In a medium-sized bowl, whisk together the flour, baking powder, baking soda, and salt, then set aside.
In a large bowl, beat the butter and sugar with a hand-held or stand mixer, until light, fluffy, and almost white in color. Start the mixer at low speed until the ingredients are incorporated, then gradually increase speed to medium-high until the desired color and texture are reached.
Scrape down the bowl to make sure all the butter is incorporated, then add the eggs one at a time, beating well after each addition.
Add the vanilla and sour cream or yogurt, and mix until incorporated.
Add the dry ingredients and mix on low speed just until the batter is smooth. It will be thick.
Fold in the berries by hand.
Scoop the batter into the prepared muffin cups, using a heaping 1/4-cup for each. Sprinkle with regular granulated or coarse white sugar, if desired.
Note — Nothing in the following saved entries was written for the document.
(** X2.  A header that decodes to 32 octets other than the HMAC is answered
    401 "Invalid signature."; the body is never parsed and the cache is left
    alone. *)
Theorem stateless_rejects_other_octets
        (JSON_parse : bytes -> option Json.value) (env : config)
        (secret : bytes) (signature : string) (body : bytes) (w : world) :
  PAIDLY_WEBHOOK_SECRET env = Some secret ->
  length (from_hex signature) = 32%nat ->
  from_hex signature <> Sha256.hmac_sha256 secret body ->
  paidly_webhook_stateless JSON_parse env (Some signature) body w =
  (Normal (Response 401 (Text "Invalid signature.")),
   World (paymentStore w)
         (effects w ++ [CreateHmac "sha256"; HmacDigest; TimingSafeEqual])).
Proof.
  intros Hs Hl Hne. unfold paidly_webhook_stateless.
  rewrite (sha256_rejects env (log_event JSON_parse) secret) by assumption.
  reflexivity.
Qed.

Lemma stateless_rejects_other_octets_witness :
  paidly_webhook_stateless Samples.parse_paid Samples.env
    (Some Fixtures.zero_signature) Samples.paid_body initial =
  (Normal (Response 401 (Text "Invalid signature.")),
   World [] [CreateHmac "sha256"; HmacDigest; TimingSafeEqual]).
Proof.
  apply (stateless_rejects_other_octets Samples.parse_paid Samples.env
           Samples.secret Fixtures.zero_signature Samples.paid_body initial).
  - reflexivity.
  - vm_compute. reflexivity.
  - vm_compute. discriminate.
Defined.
Bake the muffins for 18 to 24 minutes, until a cake tester inserted in the center of one comes out clean. Remove them from the oven, cool in the pan for 5 minutes, then remove the muffins from the pan to finish cooling on a rack.
I never grease my muffin papers.
I love blueberry season and these muffins are berry-licious. Happy Blueberry Muffin Day tomorrow!